Collected data entries:
'''

Lemma zipPath_not_manifest f : zipPath f <> "frames_info.json".
Proof.
  unfold zipPath. destruct (eyeSide f); cbn [eyeSideCode String.append];
    discriminate.
Qed.

Lemma zipPath_prefix f folder :
  String.prefix (eyeSideCode folder +:+ "/") (zipPath f) = true ->
  eyeSide f = folder.
Proof.
  unfold zipPath.
  destruct (eyeSide f), folder; cbn [eyeSideCode String.append];
    try done; simpl; destruct (fileName f); discriminate.
Qed.

(** With both folders in place, adding a frame is one insertion. *)
Lemma addFrameToZip_insert (zip : gmap string ZipObject) f :
  is_Some (zip !! "OD/") -> is_Some (zip !! "OE/") ->
  addFrameToZip "OD/" "OE/" zip f = <[zipPath f := zipEntry f]> zip.
Proof.
  intros [o1 H1] [o2 H2]. unfold addFrameToZip, zipFile, zipPath, zipEntry.
  destruct (eyeSide f); simpl; unfold folderAdd.
  - rewrite H1. by destruct (split _ _ !! 1%nat).
  - rewrite H2. by destruct (split _ _ !! 1%nat).
Qed.

Lemma fold_addFrameToZip (zip : gmap string ZipObject) fs :
  is_Some (zip !! "OD/") -> is_Some (zip !! "OE/") ->
  fold_left (addFrameToZip "OD/" "OE/") fs zip
  = fold_left (fun z f => <[zipPath f := zipEntry f]> z) fs zip.
Proof.
  revert zip. induction fs as [|f fs IH]; intros zip H1 H2; simpl; [done|].
  rewrite addFrameToZip_insert by done.
  apply IH; apply lookup_insert_is_Some'; by right.
Qed.

Section fold_insert.
Context {A V : Type} (key : A -> string) (val : A -> V).

Local Abbreviation put := (fun (z : gmap string V) (x : A) => <[key x := val x]> z).

Lemma lookup_fold_insert_other (l : list A) (z : gmap string V) p :
  Forall (fun x => key x <> p) l -> fold_left put l z !! p = z !! p.
Proof.
  intros H. revert z. induction H as [|x l Hx _ IH]; intros z; simpl; [done|].
  rewrite IH. by rewrite lookup_insert_ne.
Qed.

Lemma lookup_fold_insert_inv (l : list A) (z : gmap string V) p o :
  fold_left put l z !! p = Some o ->
  z !! p = Some o \/ exists x, In x l /\ key x = p /\ val x = o.
Proof.
  revert z. induction l as [|x l IH]; intros z; simpl; [auto|].
  intros H. apply IH in H as [H | (y & Hy & Hk & Hv)].
  - rewrite lookup_insert in H.
    destruct (decide (key x = p)) as [Hk|Hk].
    + injection H as <-. right. exists x. auto.
    + by left.
  - right. exists y. auto.
Qed.

Lemma lookup_fold_insert_NoDup (l : list A) (z : gmap string V) x :
  List.NoDup (List.map key l) -> In x l ->
  fold_left put l z !! key x = Some (val x).
Proof.
  revert z. induction l as [|y l IH]; intros z Hnd Hin; [destruct Hin|].
  simpl in *. apply List.NoDup_cons_iff in Hnd as [Hy Hnd].
  destruct Hin as [-> | Hin].
  - rewrite lookup_fold_insert_other.
    + by rewrite lookup_insert_eq.
    + apply Forall_forall. intros x' Hx'%list_elem_of_In Heq.
      apply Hy. rewrite <- Heq. by apply in_map.
  - by apply IH.
Qed.

End fold_insert.

Lemma NoDup_map_inj_on {A B C} (h : A -> B) (k : A -> C) (l : list A) :
  (forall x y, In x l -> In y l -> k x = k y -> h x = h y) ->
  List.NoDup (List.map h l) -> List.NoDup (List.map k l).
Proof.
  induction l as [|x l IH]; intros Hinj Hnd; simpl in *; [constructor|].
  apply List.NoDup_cons_iff in Hnd as [Hx Hnd]. constructor.
  - intros Hin. apply in_map_iff in Hin as (y & Hk & Hy).
    apply Hx. rewrite <- (Hinj y x); auto. by apply in_map.
  - apply IH; auto.
Qed.

Lemma StronglySorted_lt_NoDup (l : list nat) :
  StronglySorted lt l -> List.NoDup l.
Proof.
  induction 1 as [|x l _ IH Hx]; constructor; [|done].
  intros Hin. rewrite Forall_forall in Hx.
  apply list_elem_of_In, Hx in Hin. lia.
Qed.

Lemma NoDup_map_filter {A B} (h : A -> B) (p : A -> bool) (l : list A) :
  List.NoDup (List.map h l) -> List.NoDup (List.map h (List.filter p l)).
Proof.
  induction l as [|x l IH]; simpl; intros Hnd; [constructor|].
  apply List.NoDup_cons_iff in Hnd as [Hx Hnd].
  destruct (p x); simpl; [|by apply IH]. constructor; [|by apply IH].
  intros Hin. apply Hx. apply in_map_iff in Hin as (y & <- & Hy).
  apply filter_In in Hy as [Hy _]. by apply in_map.
Qed.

'''

# [EXERCISE AIM]
Scan the records above for the string "destruct", then copy each line where it turns up.

# [TASK RESULT]
  unfold zipPath. destruct (eyeSide f); cbn [eyeSideCode String.append];
  destruct (eyeSide f), folder; cbn [eyeSideCode String.append];
    try done; simpl; destruct (fileName f); discriminate.
  destruct (eyeSide f); simpl; unfold folderAdd.
  - rewrite H1. by destruct (split _ _ !! 1%nat).
  - rewrite H2. by destruct (split _ _ !! 1%nat).
    destruct (decide (key x = p)) as [Hk|Hk].
  revert z. induction l as [|y l IH]; intros z Hnd Hin; [destruct Hin|].
  destruct Hin as [-> | Hin].
  destruct (p x); simpl; [|by apply IH]. constructor; [|by apply IH].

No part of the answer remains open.